Schools for Gypsy Children
We believe that education is the key to transforming communities and reducing poverty, suffering, and injustice.
Imagine, for a moment, not being able to read or write. A newspaper is just a jumble of foreign shapes and symbols and the word of God, indecipherable. Instead of the excitement of learning something new, printed words bring only confusion, frustration, and shame.
This is the daily reality for 95 percent of Gypsy people, and one that Pastor Ruslan Surmay and his wife, Iryna, are working tirelessly to change. The Surmays (who are themselves Gypsies) hold lessons twice a week at their church, in the Gypsy village of Perechyn. Ruslan believes that, by teaching the basics of reading and writing, the socially isolated and impoverished Gypsy peoples will have a better opportunity for a brighter future.
Ruslan has known the importance of literacy to the future and dignity of the Gypsy peoples for a long time. Having grown up in an orphanage that gave him an education, teaching the alphabet and grammar was always a top priority for this, his first church plant. Eight years ago, before HART partnered with him, Ruslan was teaching out of his home and using a Bible and old newspapers to teach children to read and write.
The church building in Perechyn is one of six Gypsy schools HART has helped organize in Ukraine.
The grammar classes taught there are an integral part of both Bible studies and church life, Iryna explains. Typically, classes comprise about 15 children aged 9 to 15. During the Bible study hour, attendees get a chance to both deepen their knowledge of the Word of God and practice reading.
According to Ruslan, enabling Gypsies to read the Bible is the most important impact these schools have. “At the very beginning of this ministry, I was driven by the idea that my people will one day read the Bible themselves,” says Ruslan. “I always believed that if they could do so, nothing could lead them astray.” Ruslan has even begun translating the Bible into the Gypsy’s “Roma” language.
“The school has completely changed my life and my outlook,” says 18-year-old Angelina. “After two years at church school, I’ve decided that I would never go begging on the streets again.” Today, Angelina is a second-year college student and future seamstress and planning to serve God with her new skills. Learning the alphabet represents a marked change in the direction of Gypsy culture. For generations, illiteracy has kept Gypsy communities trapped in poverty and social isolation. Children old enough to go to school often didn’t because they’re required to care for their many younger siblings.
Those that want to attend typically can’t because their parents haven’t the means to purchase clothing and school supplies. Most Gypsies are often unwilling to send their children because Gypsies are stigmatized in Ukrainian society. These children are regularly bullied for their ethnicity, traditions, and lifestyles.
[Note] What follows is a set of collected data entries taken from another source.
Lemma put_map accepts own tip eff p p' due t a : put accepts own tip eff p = Some (p', due) -> p_m p !! t = Some a -> p_m p' !! t = Some a.
Proof.
  unfold put. destruct (persist accepts tip eff p) as [p0|] eqn:Ep; [|done]. assert (p_m p0 = p_m p) as Hm.
  { revert Ep. unfold persist. repeat case_match; intros [= <-]; done. }
  rewrite Hm. destruct (p_m p !! tip) as [b|] eqn:Et; intros [= E] Ha.
  - destruct own; [|by rewrite <- E, Hm]. rewrite <- E, take_map. by rewrite Hm.
  - subst p'. cbn [p_m]. rewrite lookup_insert_ne; [by rewrite Hm|congruence].
Qed.

Lemma examine_map t p : p_m (examine t p).1 = p_m p.
Proof. unfold examine, claim. by repeat case_match; simplify_eq. Qed.

Lemma step_map s s' t a : pool_step content s s' -> p_m (y_pool s) !! t = Some a ->
  p_m (y_pool s') !! t = Some a \/ exists b, y_claim s = Some (t, b).
Proof.
  destruct 1 as [accepts own tip p due s Hlk Hl Hr Hp|m s Hm Hmi|owns tip b v s Hm Hv Ht Hr|key b p due s Hp|leaf cs s|leaf cs taken x todo ts1 ts2 b v p s Hts Hv Ht Hr Hp
    |leaf cs taken x todo ts1 ts2 s Hts|leaf cs taken ts1 ts2 s Hts Hev|leaf cs taken ts1 ts2 s Hts|leaf s|x b v p s Hv Ht Hr Hp|x l ts1 ts2 p due s Hts Hp|x d1 d2 s Hd|n s Hu Hb|s Hleft Hc
    |n x q p c s Hleft Hc Hq He|answer x b p due s Hc Hp]; intros Ha; try (by left).
  - left. by eapply put_map.
  - left. cbn [with_pool y_pool]. by rewrite take_map.
  - left. cbn [with_pool y_pool]. by rewrite (release_map _ _ _ _ _ Hp).
  - left. cbn [with_threads with_pool y_pool]. pose proof (incref_map b (y_pool s)) as E. rewrite Hp in E. cbn in E. by rewrite E.
  - left. cbn [with_threads with_pool y_pool]. pose proof (incref_map b (y_pool s)) as E. rewrite Hp in E. cbn in E. by rewrite E.
  - left. cbn [with_threads with_pool y_pool]. by rewrite (drop_map _ _ _ _ Hp).
  - left. cbn [y_pool]. pose proof (examine_map x (dequeue (y_pool s))) as E. rewrite He in E. cbn in E. by rewrite E.
  - destruct (decide (t = x)) as [->|Hne]; [right; eauto|left]. cbn [y_pool]. revert Hp. unfold delete_vertex.
    destruct (p_mirror (y_pool s)) as [m|]; [|intros [= <- <-]; cbn; by rewrite lookup_delete_ne]. destruct answer as [|gone]; [intros [= <- <-]; cbn; by rewrite lookup_delete_ne|].
    cbn [set_mirror p_m]. case_match; intros [= <- <-]; done.
Qed.

(** ** Undisturbed runs *)

Definition owners (p : VertexPool) (x : Tip) : option (gset bytes) := v_creationKeys <$> Load p x.

Record seq_inv (p : VertexPool) (n : Tip -> nat) : Prop := {
  sq_pool : pool_inv p n None;
  sq_listed : listed p (p_queue p);
  sq_pending : p_pending p = wrap64 (Z.of_nat (length (p_queue p)));
}.

Lemma enqueue_all_eq l p :
  p_heap (enqueue_all l p) = p_heap p /\ p_m (enqueue_all l p) = p_m p /\ p_mirror (enqueue_all l p) = p_mirror p /\ p_next (enqueue_all l p) = p_next p
  /\ p_queue (enqueue_all l p) = p_queue p ++ l.
Proof.
  revert p. induction l as [|t l IH]; intros p; [cbn; by rewrite app_nil_r|]. change (enqueue_all (t :: l) p) with (enqueue_all l (enqueueReclaim t p)). destruct (IH (enqueueReclaim t p)) as (-> & -> & -> & -> & ->). cbn. by rewrite <- app_assoc.
Qed.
So what do these children usually do instead of attending school? They take the next step in the Gypsy life cycle—early marriage, often between the ages of 12 and 14—and start having their own families. This vicious cycle of uneducated parents producing children that also will be uneducated would continue if it weren’t for Christian pastors like Ruslan and organizations like HART.
“Not too long ago, we didn’t have any Gypsy children who would attend public schools,” says Ruslan. “Today, around 40 percent of those who attend our church classes now also attend public schools. No Gypsy children attend the public schools without coming to our church school first. We prepare and train them to excel and keep up with the other kids,” says Ruslan. “They no longer feel like outsiders in the public schools.”
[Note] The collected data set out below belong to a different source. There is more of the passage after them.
(* ===== verification/Restore.v ===== *)
(** * Restoring a node from its mirror (effects/durability.go)

    A start reads every record of the mirror into the pool and rebuilds the
    frontier of every key from the edges of what it read: a tip of a key is an
    effect that no other record consumes on that key.  Files are read in
    parallel, so a record can be seen before or after the one that consumes it;
    [MapRange] leaves the order open.

    The edges are kept in 256 shards of a map from keys to tips; a shard is the
    part of one map with the hashes of its keys.  The index and the filter of the
    node's keys are new and empty.  What the program reads of the heap while it
    recovers is the parameter [interrupt]: a cancelled recovery drops what it has
    built, and [openDurability] says what happens then. *)

From S2P Require Import Durability Prelude Golib Proto Store Walk Wire TipSet Pool.

Abbreviation recovery_edges := (gmap bytes (gmap Tip bool)).

(** [true]: present and so far not consumed. *)
Definition see (id : Tip) (tips : gmap Tip bool) : gmap Tip bool :=
  match tips !! id with Some _ => tips | None => <[ id := true ]> tips end.

Definition consume (tips : gmap Tip bool) (dep : Tip) : gmap Tip bool := <[ dep := false ]> tips.

Definition add_edges (key : bytes) (id : Tip) (deps : list Tip) (extra : option Tip) (es : recovery_edges) : recovery_edges :=
  let tips := fold_left consume deps (see id (default ∅ (es !! key))) in
  <[ key := match extra with Some t => consume tips t | None => tips end ]> es.

(** A bind is an effect on each of its keys. *)
Definition effect_edges (id : Tip) (eff : Effect) (es : recovery_edges) : recovery_edges :=
  match get_txn_bind eff with
  | Some b =>
      match tb_keys b with
      | [] => add_edges (e_key eff) id (e_deps eff) None es
      | ks => fold_left (fun es kb => add_edges (kb_key kb) id (kb_consumed_tips kb) (Some (kb_new_tip kb)) es) ks es
      end
  | None => add_edges (e_key eff) id (e_deps eff) None es
  end.

(** The parts of the engine that recovery fills. *)
Record node := mkNode {
  n_pool : VertexPool;
  n_index : gmap bytes TipSet;
  n_addr : Z;
  n_filter : list bytes;                   (* ownFilterAdd, in order *)
}.

Definition empty_node : node := mkNode newVertexPool ∅ 0 [].

Inductive restore_error := Undecodable (id : Tip) | StoreFailed (err : dur_error) | OutOfMemory | Cancelled.

Section Restore.
Context `{!MapRange, !ProtoCodec Effect}.

Definition restore_record (rec : Tip * bytes) (st : VertexPool * recovery_edges) : VertexPool * recovery_edges + restore_error :=
  match UnmarshalEffect rec.2 with
  | None => inr (Undecodable rec.1)
  | Some eff =>
      match PutSized true rec.1 eff st.1 with
      | None => inr (StoreFailed OsFailure)
      | Some p => inl (p, effect_edges rec.1 eff st.2)
      end
  end.

Fixpoint restore_records (l : list (Tip * bytes)) (st : VertexPool * recovery_edges) : VertexPool * recovery_edges + restore_error :=
  match l with
  | [] => inl st
  | rec :: l => match restore_record rec st with inl st => restore_records l st | inr err => inr err end
  end.

Definition live_tips (candidates : gmap Tip bool) : list Tip := map fst (filter (fun p => p.2 = true) (map_range 23 candidates)).

(** The index takes the tips if the key is not there. *)
Definition install_key (nd : node) (p : bytes * gmap Tip bool) : node :=
  match live_tips p.2 with
  | [] => nd
  | tips =>
      let ix := match n_index nd !! p.1 with None => <[ p.1 := NewTipSet (n_addr nd) tips ]> (n_index nd) | Some _ => n_index nd end in
      mkNode (n_pool nd) ix (n_addr nd + 1) (n_filter nd ++ [p.1])
  end.

(** [interrupt]: why the recovery was cancelled, if it was. *)
Definition restoreEffects (interrupt : option restore_error) (recovered : list (Tip * bytes) * option dur_error) : node + restore_error :=
  match interrupt with
  | Some cause => inr cause
  | None =>
      match restore_records recovered.1 (newVertexPool, ∅) with
      | inr err => inr err
      | inl (p, es) =>
          match recovered.2 with
          | Some err => inr (StoreFailed err)
          | None => inl (fold_left install_key (map_range 24 es) (mkNode p ∅ 0 []))
          end
      end
  end.

(** *** Opening *)

(** The records of an open store. *)
Definition store_records (s : DurStore) : gmap Tip bytes := list_to_map (Recover s).1.

(** The mirror is attached when everything is restored. *)
Definition attach (s : DurStore) (nd : node) : node :=
  mkNode (set_mirror (Some (store_records s)) (n_pool nd)) (n_index nd) (n_addr nd) (n_filter nd).

(** A start succeeds, or fails and leaves the files of the directory, or those of
    a store that was open, behind. *)
Inductive start :=
  | Ready (nd : node) (s : DurStore)
  | Refused (err : restore_error) (files : list (bytes * dirent) + DurStore).

(** Memory did not suffice: after a grace period the mirror is deleted.  [s]: the
    store, if it was open already. *)
Definition discard_mirror (os : Os) (cancelled : bool) (dir : list (bytes * dirent)) (s : option DurStore) : start :=
  if cancelled then Refused Cancelled (inl dir)
  else
    match s with
    | Some s => match Reset os s with (s, None) => Ready (attach s empty_node) s | (s, Some err) => Refused (StoreFailed err) (inr s) end
    | None =>
        match Discard dir with
        | (dir, Some err) => Refused (StoreFailed err) (inl dir)
        | (dir, None) => match OpenContext os dir with inl s => Ready (attach s empty_node) s | inr err => Refused (StoreFailed err) (inl dir) end
        end
    end.

(** [stop]: that and why the recovery was cancelled, [true] while the files were
    being opened; [cancelled]: whether the caller gave up during the grace period;
    [os2]: the answers of the system after it. *)
Definition openDurability (os os2 : Os) (stop : option (bool * restore_error)) (cancelled : bool) (dir : list (bytes * dirent)) : start :=
  let failed err s := match err with OutOfMemory => discard_mirror os2 cancelled dir s | _ => Refused err (inl dir) end in
  match stop with
  | Some (true, cause) => failed cause None
  | _ =>
      match OpenContext os dir with
      | inr err => Refused (StoreFailed err) (inl dir)
      | inl s =>
          match restoreEffects (snd <$> stop) (Recover s) with
          | inl nd => Ready (attach s nd) s
          | inr err => failed err (Some s)
          end
      end
  end.

End Restore.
“I always wanted to be smart,” says 11-year-old Sasha. “Playing with my Ukrainian friends, I was ashamed that they could read, and I couldn’t. The worst was to see a boy younger than me making fun of my ignorance.” Today, Sasha is attending Ruslan’s church school and has dreams of going to university.
The school, which functions as a part of church ministry, has quickly become a powerful evangelizing tool. Almost all the children who attend the Gypsy school in Perechyn village also attend Pastor Ruslan’s church. Moreover, the children’s parents get a positive image of the church by seeing the results of its social ministry. Many of these parents now come to church with their children.
Twelve-year-old Samir has been attending church school for three years now and is gaining confidence in his skills. “My mom doesn’t know how to read and write,” he says. “She was very impressed when she first heard me reading. Maybe, one day I will teach her, too.”
Thanks to the seeds sown in faith by Pastor Ruslan and the prayers and generous donations of HART supporters, these Gypsy children and young adults have a more hopeful future. These schools give young people a priceless chance to learn a trade or a profession, find a job, and become successful.
Each child educated is one less trapped by poverty and one more that can begin a new cycle of raising up their own educated children.
“Thanks to church school, I can study the Bible and read it to my own children,” says Iryna, 23. “This year, I’ve graduated from college and now plan to get a job.”
“A few years ago, we couldn’t even dream of such progress,” Ruslan admits.
“Today, we have courage and motivation, thanks to HART’s precious support.”